Low-dose adjuvant immunotherapy fails to improve survival

Adjuvant immunotherapy with low-dose interleukin-2 and interferon-a did not significantly improve overall survival or recurrence-free survival of patients with nonmetastatic renal cell carcinoma in a phase III trial.

The findings are disappointing, as no effective adjuvant treatment exists for these patients after radical surgery. The standard approach remains observation, according to Dr. Rodolpho Passalacqua, who reported on behalf of the Italian Oncology Group for Clinical Research. Previous studies have shown no benefit from interferon (IFN)-a, high-dose interleukin (IL)-2, and chemo-immunotherapy, with conflicting results described for autologous tumor cell vaccines.

Subgroup analyses suggested some patients might benefit from the combination of interferon (IFN)-a and high-dose interleukin (IL)-2, but others might fare worse. Adjuvant immunotherapy appeared to benefit patients with at least one of these predictive factors: negative lymph nodes, age less than 60 years, tumor grades 1-2, or tumor stage T3a.

"These factors can be considered predictive of a positive effect of low-dose immunotherapy in the adjuvant setting," said Dr. Passalacqua of the Instituti Ospitalieri, Cremona, Italy.

To assess their impact, the investigators stratified the population into two cohorts. In patients with two or more predictive factors—60% of the study population—adjuvant therapy significantly improved recurrence-free survival (hazard ratio 0.44, P less than .01), and showed a small trend toward improving overall survival (HR 0.66, P = .25).

Of the remaining patients with fewer than two predictive factors, adjuvant therapy had a detrimental effect on recurrence-free survival (HR 1.81, P = .10) and overall survival (HR 2.28, P = .042). "This category of patients should not be treated with adjuvant immunotherapy," Dr. Passalacqua cautioned.

From July 1994 to March 2006, the investigators randomized 310 surgically treated patients with renal cell carcinoma to low-dose immunotherapy for 5 years or observation. Immunotherapy consisted of a 4-week cycle of subcutaneous IL-2 at a dose of 1 million IU/m² given every 12 hours on days 1 and 2 and once a day on days 3, 4, and 5; and IFN-a 1.8 million IU/m² given on days 3 and 5. Cycles were repeated every 4 months for the first 2 years, and every 6 months for the remaining 3 years. Each patient received 12 cycles.

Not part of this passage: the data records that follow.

(** [ReportResult]: an agent reports the result of one run. *)
Definition ReportResult (compress : string -> option string)
    (ctx : gin.Context AgentTaskResult) (now : LocalTime) : M Response :=
  let token := getAgentToken ctx in
  if String.eqb token "" then ret (Unauthorized (Text "缺少认证 Token"))
  else
    let! found := query (CallGetByToken token) (services.GetByToken token) in
    match found with
    | None => ret (Unauthorized (Text "无效的 Token"))
    | Some agent =>
        if negb (Enabled agent) then ret (Forbidden (Text "Agent 已禁用"))
        else
          let (result, err) := gin.ShouldBindJSON ctx in
          if err then ret (BadRequest (Text "参数错误"))
          else
            let result := stamp agent result in
            let! failed := invoke (CallReportResult result)
                                  (services.ReportResult compress result now) in
            match failed with
            | Some err => ret (ServerError (Text (services.Error err)))
            | None => ret (SuccessMsg (Text "上报成功"))
            end
    end.

End AgentController.

(** ** The handlers on the database alone, and the operator's handlers
    ([controllers.AgentController]) *)

Module controllers.

(** What the operator's handlers read of a request besides the body: the
    route parameters and the query string. *)
Record Route (B : Type) := mkRoute {
  Base : gin.Context B;
  Params : list (string * string);
  Query : list (string * string)
}.
Arguments mkRoute {B} _ _ _.
Arguments Base {B} _.
Arguments Params {B} _.
Arguments Query {B} _.

(** [ctx.Param(key)]: the route parameter, or the empty string. *)
Definition Param {B} (ctx : Route B) (key : string) : string :=
  match List.find (fun kv => String.eqb (fst kv) key) (Params ctx) with
  | Some kv => snd kv
  | None => ""
  end.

There were 59 deaths and 77 recurrences at a median follow-up of 72 months. Seven patients were not eligible for analysis. Recurrence-free survival (P = .36) and overall survival (P = .79) rates were not statistically different.

Over the 5 years, 14% of patients stopped treatment due to adverse events. Flulike syndrome was the main toxicity (grade 1/2, 35%; grade 3/4, 14%). The treatment was well tolerated, Dr. Passalacqua said.

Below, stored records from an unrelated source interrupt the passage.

(** * cantools ARXML loader: a shallow embedding and its verified properties

    Source: [src/cantools/database/can/formats/arxml.py].

    The development follows the source top-down: the Python builtins the
    loader relies on ([str.strip], [int], [str.split], ...), the
    [xml.etree.ElementTree] element model, [parse_int_string], the
    [SystemLoader] class (version detection, reference index, reference
    resolution, child location, PDU decomposition, signal and scaling
    loading) and the [EcuExtractLoader] class.  Definitions come first, the
    lemmas and theorems about them follow.

    Text is modelled as Rocq strings, i.e. sequences of 8-bit characters;
    the classification of characters (whitespace, digits) is the one Python
    uses on the ASCII range. *)

From Stdlib Require Import ZArith QArith Ascii String List Bool Lia DecimalString.
From stdpp Require Import base option list gmap strings.

Set Warnings "-register-all".

Local Open Scope string_scope.
Local Open Scope list_scope.
Local Open Scope Z_scope.

(* ===================================================================== *)
(** * Exceptions and results *)
(* ===================================================================== *)

(** The [ValueError]s the loader raises itself, one constructor per
    [raise ValueError(...)] of the source, and the ones raised by the
    builtins [int], [float] and [Decimal]. *)
Inductive value_error : Type :=
  | IllegalRootTag (tag : string)
  | UnrecognizedNamespace (xml_namespace : string)
  | UnparsableVersion (version : string)
  | UnsupportedVersion
  | DuplicatePath (path : string)
  | MultipleDefaultRefbases (package : string)
  | GlobalRefbase
  | DuplicateRefbaseName (package name : string)
  | UnknownRefbase (name : option string) (path : string)
  | NonExistingBase
  | DanglingReference (tag : string) (text : option string)
  | NonUniqueChild (tag : string)
  | NonUniqueNode (location : list string)
  | NumeratorCount (n : nat)
  | DenominatorCount (n : nat)
  | BaseTypeEncodingMissing
  | NoComPduIdRef
  | NoParameterValues
  | NoReferenceValues
  | ComCount (n : nat)
  | InvalidIntLiteral (text : string)
  | InvalidFloatLiteral (text : string).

Discussant Dr. Arlene Siefker-Radtke called the benefits observed in the subset analysis "hypothesis-generating," and need to be comfirmed by randomized trials. Optimal dose and schedule also remain unresolved.

Adjuvant therapy has a future in renal cell tumors, including use of new less toxic agents that allow for more chronic administration, said Dr. Siefker-Radtke of the University of Texas M.D. Anderson Cancer Center in Houston. Results also are pending from the ASSURE trial comparing sorafenib to sunitinib and a phase III trial of Rencarex (WX-G250), a monoclonal antibody, in renal cell carcinoma, she noted.

Passalacqua R. et al. Adjuvant low-dose interleukin-2 (IL2) plus interferone-alfa (IFN) in operable renal cell cancer (RCC). A phase III, randomized, multicenter, independent trial of the Italian Oncology Group for Clinical Research (GOIRC). Abstract LBA5028.